Anterior cruciate ligament (ACL) injury adversely affects skeletal muscle, leading to muscle atrophy and weakness, significantly impacting clinical outcomes. This study aimed to determine if estrogen-related receptor gamma (ERRγ) overexpression in skeletal muscle could mitigate muscle atrophy after ACL injury. An animal model with selective overexpression of ERRγ in skeletal muscle (ERR-gamma transgenic mice, TG) and WT control mice were used for this study. All the mice received a mechanical ACL rupture and were euthanized at 4- and 8-week post-injury. Muscle histology, atrophy, and function were evaluated and compared between the TG and WT mice. Muscle-specific ERRγ activation in TG mice demonstrated a reduction in muscle fiber atrophy, which consequently ameliorated muscle function loss post-ACL rupture. Less fibrogenic cellular expansion and muscle fibrosis were observed after ACL injury in TG mice compared to WT mice. Both male and female TG mice can maintain their muscle function 4 weeks after ACL rupture with the muscle function of female TG mice declining 8 weeks post-injury.

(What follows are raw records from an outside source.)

(** Whether the segments of a breadcrumb's path begin at the root. *)
Fixpoint crumbs_from (pre segs : list string) : list breadcrumb :=
  match segs with
  | [] => []
  | seg :: segs =>
      MkCrumb seg (if decide (pre = []) then "" else "/" +:+ join_with "/" (pre ++ [seg]))
      :: crumbs_from (pre ++ [seg]) segs
  end.

Definition breadcrumbs (urlPath : string) (dnslinkOrigin : bool) : outcome (list breadcrumb) :=
  match ParsePath urlPath with
  | inr _ => Ret []
  | inl segs =>
      match segs !! 1%nat with
      | None => Panic index_out_of_range
      | Some contentRoot =>
          let ret := crumbs_from [] segs in
          if dnslinkOrigin then
            let prefix := "/ipns/" +:+ contentRoot in
            let ret := map (fun c => if HasPrefix (b_Path c) prefix
                                     then MkCrumb (b_Name c) (replace_first prefix "" (b_Path c)) else c) ret in
            Ret (alter (fun c => MkCrumb (b_Name c) "/") 1%nat ret)
          else Ret ret
      end
  end.

(** ** Errors and headers *)

Definition webErrorWithCode (message : string) (err : option gerr) (code : Z) : M unit :=
  http_Error (message +:+ ": " +:+ show_err err) code.

Definition webError_code (err : option gerr) (defaultCode : Z) : Z :=
  match err with
  | Some (NoLink _) | Some RoutingNotFound | Some (IpldNotFound _) => 404
  | Some DeadlineExceeded => 408
  | _ => defaultCode
  end.

Definition webError (message : string) (err : option gerr) (defaultCode : Z) : M unit :=
  webErrorWithCode message err (webError_code err defaultCode).

Definition webRequestError (e : requestError) : M unit := webError (re_Message e) (re_Err e) (re_StatusCode e).
Definition internalWebError (err : option gerr) : M unit := webErrorWithCode "internalWebError" err 500.

Definition addUserHeaders (c : GatewayConfig) : M unit := with_hdr (fun h => Headers c ∪ h).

In vivo results revealed that ERRγ activation decreased fibrogenic factors, P65, and myostatin expression, prevented the functional loss of muscle progenitor cells (MPCs), and increased CD31 and VEGF expression. These results suggest that overexpression ERRγ in skeletal muscle has a beneficial effect in preventing muscle atrophy and fibrosis after ACL rupture. This study's results will help to develop a novel rehabilitation approach that can significantly improve outcomes after ACL injury.